There are often things in our life that consume more time and energy than actually needed. You can easily eradicate unnecessary daily stressors and anxiety by managing your time more effectively. Start by writing a list of your daily tasks/work schedule down, and try to give each task a score of importance; 1 for anything that needs to be done this morning, 2 for ‘this afternoon’, 3 ‘can wait until tomorrow’, 4 ‘next week’, and so on and so forth. Ensure you plan your day around regular breaks and time away from your work-station, as well as ensuring your daily calendar is not ‘back-to-back’ booked. If something cannot fit today without being ‘back-to-back’, there is always tomorrow. Try not to be too rigid or hard on yourself with moving tasks/appointments around, as in the end you cannot pour from an empty cup.

Write it down:

Writing your thoughts and tasks down may seem like a very simple thing to do, but it is often something we just don’t do or forget to, instead relying on our minds to remember a day’s agenda all at once, which can easily make us feel overwhelmed and often result in forgetting (and further annoyance). When you think of a task, write it down, seal it in ink on paper and let that do the thinking for you until you actually have to. Doing this each morning/each night/whenever you find yourself worrying about something, does wonders to help clear your mind.


Mind and body are not separate. Working on your physical health will help improve your mental health, and vice versa. Exercise is a proven way to help reduce stress and anxiety in our lives, and has also shown effectivity in helping with symptoms of depression. Regular exercise can help clear the mind after a long day or week, and release endorphins that naturally make us feel happier and lighter, provide more energy to your body and help with sleep. Ensuring you are staying active, whether it be an evening walk getting fresh air, or playing a sport or taking a gym class, can help you manage your stress and mental health overall.

Go electronic free at bedtime/after work:

Trouble sleeping can also be a symptom of daily stressors and anxieties and using electronics close to bedtime doesn’t help. Phones, tablets and televisions stimulate the brain, and using them right up until you sleep can sometimes cause issues with sleeping. Instead, try eliminating electronics from your bedroom as best you can and allow your brain time to get used to the idea of switching off. Try reading a book or listening to some relaxing music instead. Having a no-emails after work hours rule can also help you wind down properly after day. Set app restrictions if you have emails on your phone, and turn notifications off, so as you are not prompted to get sucked back into work-mode when you are not there.

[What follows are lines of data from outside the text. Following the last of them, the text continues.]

(** * Imagination automation agent: scheduler, monitor, safety gate,
      configuration store and bulk mail tally.

    A shallow embedding of the decision logic of [main.py] and of the
    modules [process_monitor.py], [safety_manager.py],
    [config_manager.py] and [email_automation.py], with the properties
    the specification states about them. *)

From Stdlib Require Import ZArith List String Ascii Bool Lia Arith.
From Stdlib Require Import QArith DecimalString Permutation Sorted.
Import ListNotations.

Open Scope string_scope.
Open Scope list_scope.
Open Scope Z_scope.

(** ** Shared vocabulary *)

(** A naive [datetime] is a point on the local wall clock.  Only
    differences of two [datetime.now()] readings are used, so a reading is
    a count of microseconds from a fixed origin. *)
Abbreviation datetime := Z (only parsing).

Definition us_per_second : Z := 1000000.
Definition us_per_day : Z := 86400 * us_per_second.

(** [datetime.timedelta] keeps a normalised triple: [seconds] lies in
    [0, 86400) and [microseconds] in [0, 1000000); [days] carries the
    sign. *)
Record timedelta := mk_timedelta {
  days : Z;
  seconds : Z;
  microseconds : Z
}.

Definition timedelta_of_us (us : Z) : timedelta :=
  {| days := us / us_per_day;
     seconds := (us mod us_per_day) / us_per_second;
     microseconds := us mod us_per_second |}.

(** [a - b] on two datetimes. *)
Definition datetime_sub (a b : datetime) : timedelta :=
  timedelta_of_us (a - b).

(** The last moment a [datetime] can hold, counted from the first:
    9999-12-31 23:59:59.999999, with 0001-01-01 00:00:00 as 0.  Only the
    subtraction of a span from a reading depends on where the count
    starts. *)
Definition datetime_max : datetime := 3652059 * us_per_day - 1.

(** [timedelta(hours=h)]: the span in microseconds, or [None] for the
    [OverflowError] of a span beyond 999999999 days. *)
Definition timedelta_hours (hours : Z) : option Z :=
  let us := hours * 3600 * us_per_second in
  if Z.abs (us / us_per_day) <=? 999999999 then Some us else None.

(** [t - span]: [None] for the [OverflowError] of a date out of range. *)
Definition datetime_minus (t : datetime) (span : Z) : option datetime :=
  let r := t - span in
  if (0 <=? r) && (r <=? datetime_max) then Some r else None.

(** How a call of a Python callable ends: it returns, or an [Exception]
    escapes from it. *)
Inductive outcome := Returns | Raises.

(** Effects are numbered in program order.  A computation receives the
    number of the next effect and hands back the number after its last
    one. *)
Definition M (A : Type) : Type := nat -> A * nat.

Definition ret {A} (a : A) : M A := fun n => (a, n).

Definition bind {A B} (c : M A) (k : A -> M B) : M B :=
  fun n => let (a, n') := c n in k a n'.

Notation "x <- c ;; k" := (bind c (fun x => k))
  (at level 61, c at next level, right associativity).

(** A callable is known by how each of its calls ends; the call made as
    effect number [n] ends as [f n]. *)
Definition Callable := nat -> outcome.

Definition call (f : Callable) : M outcome := fun n => (f n, S n).

(** ** Python numbers *)
Module PyNum.

(** [a > b] on numbers. *)
Definition gt (a b : Q) : bool := negb (Qle_bool a b).
Definition lt (a b : Q) : bool := negb (Qle_bool b a).

(** *** Floats

    A [float] is a binary64 number.  The readings [psutil] hands over and
    the thresholds are finite floats and are read as the rationals they
    denote, so that comparing them is exact.  Where the code computes a
    number itself, as in [(disk_usage.used / disk_usage.total) * 100], the
    quotient of two [int]s and the product of two [float]s are each the
    double nearest to the exact result, a tie going to the even
    significand.  What such a result can be is a [pyfloat]; no operation
    here yields a NaN. *)
Inductive pyfloat :=
| Finite (q : Q)                 (* any double but -0.0 *)
| NegZero                        (* -0.0 *)
| Infinite (negative : bool).    (* inf, -inf *)

(** The integer nearest to [n / d] for [0 <= n] and [0 < d], the even one
    of the two when [n / d] lies halfway. *)
Definition half_even (n d : Z) : Z :=
  match (2 * (n mod d)) ?= d with
  | Lt => n / d
  | Gt => n / d + 1
  | Eq => if Z.even (n / d) then n / d else n / d + 1
  end.

(** The [e] with [2^e <= n / d < 2^(e+1)], for [0 < n] and [0 < d]. *)
Definition floor_log2_ratio (n d : Z) : Z :=
  let e := Z.log2 n - Z.log2 d in
  if n * 2 ^ Z.max 0 (- e) <? d * 2 ^ Z.max 0 e then e - 1 else e.

(** The double nearest to [n / d], as significand and exponent of the last
    place: 53 bits of significand, and no exponent below that of the
    subnormal numbers. *)
Definition nearest_double (n d : Z) : Z * Z :=
  let u := Z.max (floor_log2_ratio n d - 52) (-1074) in
  (half_even (n * 2 ^ Z.max 0 (- u)) (d * 2 ^ Z.max 0 u), u).

(** Rounding a rational to a double: a magnitude of [2^1024] or more after
    rounding is an infinity, and a negative number that rounds to zero is
    [-0.0]. *)
Definition round_double (q : Q) : pyfloat :=
  let n := Qnum q in
  if (n =? 0)%Z then Finite 0
  else
    let (m, u) := nearest_double (Z.abs n) (Zpos (Qden q)) in
    if (0 <=? u)%Z && (2 ^ 1024 <=? m * 2 ^ u)%Z then Infinite (n <? 0)%Z
    else if (m =? 0)%Z then (if (n <? 0)%Z then NegZero else Finite 0)
    else Finite (Qred (inject_Z (Z.sgn n * m) * 2 ^ u))%Q.

(** [a / b] on two [int]s; [None] when it raises, which it does for a zero
    divisor ([ZeroDivisionError]) and for a quotient too large for a float
    ([OverflowError]). *)
Definition int_truediv (a b : Z) : option pyfloat :=
  if (b =? 0)%Z then None
  else if (a =? 0)%Z then Some (if (b <? 0)%Z then NegZero else Finite 0)
  else
    match round_double (Qmake (a * Z.sgn b) (Z.to_pos (Z.abs b))) with
    | Infinite _ => None
    | x => Some x
    end.

(** [x * 100] on a float: the product never raises, and overflows to an
    infinity. *)
Definition times_100 (x : pyfloat) : pyfloat :=
  match x with
  | Finite q => if Qeq_bool q 0 then Finite 0 else round_double (q * (100#1))%Q
  | NegZero => NegZero
  | Infinite negative => Infinite negative
  end.

(** [a > b] and [a < b] with a computed float on the left. *)
Definition fgt (a : pyfloat) (b : Q) : bool :=
  match a with
  | Finite q => gt q b
  | NegZero => gt 0 b
  | Infinite negative => negb negative
  end.

Definition flt (a : pyfloat) (b : Q) : bool :=
  match a with
  | Finite q => lt q b
  | NegZero => lt 0 b
  | Infinite negative => negative
  end.

End PyNum.

(** ** main.py: the task registry and its scheduler *)
Module Scheduler.

Record AutomationTask := mk_task {
  id : string;
  name : string;
  description : string;
  function : Callable;
  schedule : option string;
  enabled : bool;
  last_run : option datetime;
  next_run : option datetime
}.

Definition set_last_run (task : AutomationTask) (t : datetime) : AutomationTask :=
  {| id := id task; name := name task; description := description task;
     function := function task; schedule := schedule task;
     enabled := enabled task; last_run := Some t; next_run := next_run task |}.

Definition set_enabled (b : bool) (task : AutomationTask) : AutomationTask :=
  {| id := id task; name := name task; description := description task;
     function := function task; schedule := schedule task;
     enabled := b; last_run := last_run task; next_run := next_run task |}.

(** Truth value of an [Optional[str]]: [None] and the empty string are
    false. *)
Definition truthy (s : option string) : bool :=
  match s with
  | Some s => negb (s =? "")%string
  | None => false
  end.

(** Who asked for a call of [execute_task]: the scheduler loop or the
    [run <id>] command of the prompt. *)
Inductive origin := ByScheduler | ByCommand.

(** One call of a task's callback, as an observer would note it down: the
    task, who asked, the clock reading [should_run_task] compared (for the
    scheduler), how the callback ended, and the [last_run] written. *)
Record invocation := mk_invocation {
  inv_task : string;
  inv_origin : origin;
  inv_checked : option datetime;
  inv_outcome : outcome;
  inv_finished : option datetime
}.

(** [Dict[str, AutomationTask]], in insertion order. *)
Definition registry := list (string * AutomationTask).

(** The agent, as far as scheduling goes: [self.tasks] and
    [self.running], with the number of the next effect and the notes of the
    observer so far, oldest first. *)
Record Agent := mk_agent {
  tasks : registry;
  running : bool;
  effects : nat;
  history : list invocation
}.

Section WithClock.

(** [now n] is what [datetime.now()] returns when it is effect number
    [n]. *)
Variable now : nat -> datetime.

Definition datetime_now : M datetime := fun n => (now n, S n).

(** [should_run_task]: the reading is returned along with the verdict. *)
Definition should_run_task (task : AutomationTask) : M (bool * datetime) :=
  now_ <- datetime_now ;;
  match last_run task with
  | Some lr =>
      if seconds (datetime_sub now_ lr) <? 300
      then ret (false, now_)
      else ret (true, now_)
  | None => ret (true, now_)
  end.

(** [execute_task]: the assignment to [last_run] follows the call inside
    the [try]; an exception skips it. *)
Definition execute_task (task : AutomationTask)
  : M (AutomationTask * outcome * option datetime) :=
  r <- call (function task) ;;
  match r with
  | Returns =>
      t <- datetime_now ;;
      ret (set_last_run task t, Returns, Some t)
  | Raises => ret (task, Raises, None)
  end.

(** Body of the [for task in self.tasks.values()] loop of the
    scheduler. *)
Definition scheduler_visit (task : AutomationTask)
  : M (AutomationTask * list invocation) :=
  if enabled task && truthy (schedule task) then
    v <- should_run_task task ;;
    let (go, checked) := v in
    if go then
      e <- execute_task task ;;
      let '(task', r, fin) := e in
      ret (task', [mk_invocation (id task) ByScheduler (Some checked) r fin])
    else ret (task, [])
  else ret (task, []).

Practice relaxation techniques:

Each day, try to set some time aside for you to do the things that you find relaxing and help empty your mind of the day’s happenings and thoughts. Practicing mindfulness is a great way to learn how to enjoy the current moment and for 5-10 minutes empty your mind. Even if your technique does not seem to fully distract you, allowing your brain this time to relax, not think and focus on yourself, can help wonderfully after a long day or experiencing a stressor. Whether it’s reading, doing yoga, painting, playing some music or cooking a nice meal, allowing yourself to enjoy your ‘relaxant’ can help to wind you down and steady the ebbs and flows of anxious thoughts.

Talk to someone:

Above all, talking to someone when you are feeling overwhelmed by worry and stress is the best way to help alleviate it. Whether it be your friend, a family member, a therapist or your doctor, talking to someone who can empathize with how you feel is one of the greatest medicines. Know that you have options to help manage your stress and anxiety, and that help exists in all of the above shapes, sizes and professions. Whether help for your looks like daily exercise, mindfulness, talking to a friend, or consulting a doctor for medical advice if stress/anxiety or depression begin to take too much control, do not be afraid to ask for help. Silence does not mean strength, feeling overwhelmed does not mean lack of control. Asking for help is one of the strongest, and more importantly, responsible things you can do to look after yourself. Make sure you do it.